In this case, the patent talks about online shopping, and how terribly onerous it is for the purchaser to perform multiple mouse clicks in order to complete the purchase.

Claims

The claims are the other half of the contract. If a patent is granted (and is still in force), then no-one (in the patent’s jurisdiction) can implement the invention without a licence. The claims are expressed in fairly precise language. If there is a dispute about potential infringement of a patent, the claims are what will be examined in a court.
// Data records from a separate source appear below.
(* ===== verification/Exe.v ===== *)
(** * The command line tool (silog_exe/src/silog_exe.c)

    The program that starts the daemon, in the foreground or in the background,
    stops it, shows its state and sends test entries. It is linked with the
    daemon, whose variables are the state of every process that runs it; its own
    calls are those of the environment. A call of [fork] returns in two processes:
    the answer tells which of them the run describes. The texts are the bytes of
    the source file. *)

From S2P Require Import Prelude Errors LogEntry CObj CMem Mpsc RemoteCodec Os Queues Format Text Layout.
From S2P Require Import RemoteServer FileManager FileManagerOps Ipc Prelog Daemon.
#[local] Open Scope Z_scope.

Definition PID_FILE : list Z := chars "/tmp/silogd.pid".
Definition DEV_NULL : list Z := chars "/dev/null".
Definition SIGKILL : Z := 9.
Definition SIGTERM : Z := 15.
(** The standard input stream, and the modes of [fopen]. *)
Definition STDIN : Z := -3.
Definition MODE_R : Z := 114.
Definition MODE_W : Z := 119.

(** How a process ends: the value of [main], a call of [exit], or the endless loop
    of a daemon that runs until it is killed. *)
Inductive outcome := Returned (r : Z) | Exited (status : Z) | Serving.

Definition exe_usage (program : list Z) : list (list Z) :=
  [nl "SiLog - 日志系统守护进程管理工具" ++ [10];
   chars "Usage: " ++ program ++ nl " [command] [options]" ++ [10];
   nl "Commands:";
   nl "  start                启动守护进程";
   nl "  stop                 停止守护进程";
   nl "  status               查看守护进程状态";
   nl "  test                 发送测试日志";
   10 :: nl "Options:";
   nl "  -d, --daemon         后台运行模式";
   nl "  -h, --help           显示帮助";
   10 :: nl "Examples:";
   chars "  " ++ program ++ nl " start             # 前台启动守护进程";
   chars "  " ++ program ++ nl " start -d          # 后台启动守护进程";
   chars "  " ++ program ++ nl " status            # 查看守护进程状态";
   chars "  " ++ program ++ nl " stop              # 停止守护进程";
   chars "  " ++ program ++ nl " test              # 发送测试日志"].

Definition exe_prelog_config (enableStdout : bool) : SilogPrelogConfig_t :=
  MkPrelogConfig (string_array 256 (chars "/tmp/silog_exe.txt")) SILOG_PRELOG_LEVEL_DEBUG enableStdout.

(** The line of the file with the identifier of the process. *)
Definition pid_text (pid : Z) : list Z := fmt_d pid ++ [10].

(** The four entries that are sent differ in level and message. *)
Definition set_test (e : logEntry_t) (level : silogLevel) (msg : list Z) : logEntry_t :=
  MkEntry (ts e) (pid e) (tid e) (level_val level) (tag e) (file e) (line e) msg (u16 (len (cstr msg))) (enabled e).

Section exe.
Context {W : Type} `{!Os W, !Others SilogPrelogManager_t W, !Others SilogFileManager W,
  !Others SilogRemoteManager W}.
#[local] Abbreviation DM := (M daemon W).

Definition puts (f : Z) (s : list Z) : DM unit := _ ← sys (CFputs f s); mret tt.
Fixpoint puts_all (ls : list (list Z)) : DM unit :=
  match ls with [] => mret tt | l :: ls => puts STDOUT l ;; puts_all ls end.

Definition SilogExePrintUsage (program : list Z) : DM unit := puts_all (exe_usage program).

(** ** The process of the daemon *)

Definition SilogExeDaemonIsRunning : DM bool :=
  zoom dm_ipc set_dmIpc (SilogIpcInit SILOG_IPC_TYPE_UNIX_DGRAM) ;;
  r ← zoom dm_ipc set_dmIpc SilogIpcClientInit;
  if decide (r = SILOG_OK) then zoom dm_ipc set_dmIpc SilogIpcClientClose ;; mret true
  else mret false.

Definition SilogExeWritePidFile (pid : Z) : DM unit :=
  f ← sys (CFopen PID_FILE MODE_W);
  if ret f =? 0 then mret tt
  else
    puts (ret f) (pid_text pid) ;;
    _ ← sys (CFclose (ret f));
    mret tt.

Definition SilogExeReadPidFile : DM Z :=
  f ← sys (CFopen PID_FILE MODE_R);
  if ret f =? 0 then mret (-1)
  else
    t ← sys (CReadText (ret f));
    v ← lift (scan_d (out t));
    _ ← sys (CFclose (ret f));
    mret (default (-1) v).

Definition SilogExeRemovePidFile : DM unit := _ ← sys (CUnlink PID_FILE); mret tt.

(** [while (1) sleep(1)], for [n] seconds of it. *)
Fixpoint sleep_loop (n : nat) : DM unit :=
  match n with O => mret tt | S n => _ ← sys (CUsleep 1000000); sleep_loop n end.

Definition SilogExeStartForeground (n : nat) : DM outcome :=
  _ ← zoom dm_prelog set_dmPrelog (SilogPrelogInit (Some (exe_prelog_config true)));
  SILOG_PRELOG_I SILOG_PRELOG_EXE "SiLog Daemon starting (foreground)" [] ;;
  r ← SilogDaemonInit;
  if decide (r <> SILOG_OK) then
    SILOG_PRELOG_E SILOG_PRELOG_EXE "SilogDaemonInit failed: %d" [AInt (err r)] ;; mret (Returned (err r))
  else
    SILOG_PRELOG_I SILOG_PRELOG_EXE "SiLog Daemon Started Successfully" [] ;;
    p ← sys CGetpid;
    puts STDOUT (chars "SiLog Daemon is running (PID: " ++ fmt_d (ret p) ++ nl ")") ;;
    puts STDOUT (nl "Press Ctrl+C to stop" ++ [10]) ;;
    sleep_loop n ;;
    mret Serving.

(** Up to [k] times: wait 100 ms, then ask whether the daemon runs, until the
    answer is [b]. *)
Fixpoint poll (k : nat) (b : bool) : DM bool :=
  match k with
  | O => mret false
  | S k =>
      _ ← sys (CUsleep 100000);
      r ← SilogExeDaemonIsRunning;
      if eqb r b then mret true else poll k b
  end.

(** The child after the fork. *)
Definition daemon_process (n : nat) : DM outcome :=
  s ← sys CSetsid;
  if ret s <? 0 then _ ← sys (CPerror (chars "setsid failed")); mret (Exited 1)
  else
    _ ← sys (CFreopen DEV_NULL MODE_R STDIN);
    _ ← sys (CFreopen DEV_NULL MODE_W STDOUT);
    _ ← sys (CFreopen DEV_NULL MODE_W STDERR);
    _ ← zoom dm_prelog set_dmPrelog (SilogPrelogInit (Some (exe_prelog_config false)));
    SILOG_PRELOG_I SILOG_PRELOG_EXE "SiLog Daemon starting (background)" [] ;;
    r ← SilogDaemonInit;
    if decide (r <> SILOG_OK) then
      SILOG_PRELOG_E SILOG_PRELOG_EXE "SilogDaemonInit failed: %d" [AInt (err r)] ;; mret (Exited 1)
    else
      p ← sys CGetpid;
      SILOG_PRELOG_I SILOG_PRELOG_EXE "SiLog Daemon Started (PID: %d)" [AInt (ret p)] ;;
      sleep_loop n ;; mret Serving.

Definition SilogExeStartDaemon (n : nat) : DM outcome :=
  running ← SilogExeDaemonIsRunning;
  if (running : bool) then
    puts STDOUT (nl "SiLog Daemon is already running") ;; mret (Returned (err SILOG_OK))
  else
    p ← sys CFork;
    if ret p <? 0 then _ ← sys (CPerror (chars "fork failed")); mret (Returned (err SILOG_SYS_CALL))
    else if 0 <? ret p then
      puts STDOUT (nl "Starting SiLog Daemon...") ;;
      started ← poll 30 true;
      if (started : bool) then
        puts STDOUT (chars "SiLog Daemon started successfully (PID: " ++ fmt_d (ret p) ++ nl ")") ;;
        SilogExeWritePidFile (ret p) ;;
        mret (Returned (err SILOG_OK))
      else
        puts STDERR (nl "Failed to start SiLog Daemon") ;;
        mret (Returned (err SILOG_TIMEOUT))
    else daemon_process n.

Definition SilogExeStopDaemon : DM outcome :=
  running ← SilogExeDaemonIsRunning;
  if negb running then
    puts STDOUT (nl "SiLog Daemon is not running") ;;
    SilogExeRemovePidFile ;;
    mret (Returned (err SILOG_OK))
  else
    pid ← SilogExeReadPidFile;
    stopped ←
      (if 0 <? pid then
         k ← sys (CKill pid SIGTERM);
         if ret k =? 0 then
           stopped ← poll 30 false;
           if (stopped : bool) then mret true
           else
             puts STDOUT (nl "Force stopping SiLog Daemon...") ;;
             _ ← sys (CKill pid SIGKILL);
             mret false
         else mret false
       else mret false);
    if (stopped : bool) then
      puts STDOUT (nl "SiLog Daemon stopped") ;;
      SilogExeRemovePidFile ;;
      mret (Returned (err SILOG_OK))
    else
      SilogExeRemovePidFile ;;
      puts STDOUT (nl "SiLog Daemon stopped") ;;
      mret (Returned (err SILOG_OK)).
There are two types of claims:

  • Independent claims are stand-alone, and describe the features that make up the invention. If someone else implements something that uses all the features, then they are infringing on the claim (it doesn’t matter if they do extra things).
  • Dependent claims are derived from independent claims. They create a more specific derivation of the independent claim. Once again, you must not infringe on a dependent claim. Dependent claims are easy to spot, they start with text like, “The method of claim 1 wherein…”

Several things to note about claim language. The bit at the beginning of each claim is called the preamble, and it isn’t really part of the claim proper. The rest of the features in the claim are known as the integers. You don’t have to do them in the same order to infringe. Also, you’ll note that each claim is a single sentence. The use of colons, commas and semi-colons is very precise! Also, you can always tell an engineer who has spent too much time looking at patents, when they start using words like “plurality”, “comprising” and “apparatus” in other contexts…

Assessing whether a claim is infringed is a difficult thing to do. You need to map the legalese language into features in a product. Sometimes you need to interpret words broadly to understand how the claim can be fully appreciated. At the end of the day, only a court can decide for sure.

One thing to note that you can’t claim something that is not described in the main description (there’s that contract again!). So, the description can help you understand the scope of the claims – but… the scope of the claims are not limited by just what is in the description.

When you file a patent application, there is often some correspondence back-and-forth between the inventor and the patent office. Usually this is where the patent office cites other patents that they claim describes your invention, and the inventor has to show why this is not so. Sometimes you win these battles, and sometimes you don’t. One thing you can do during this process is amend your claims. Maybe you can narrow the scope or reword it so that it steers away from known prior art. What you can’t do is change the description. So you can’t migrate your invention across to something completely different, as the claims will no longer match the description.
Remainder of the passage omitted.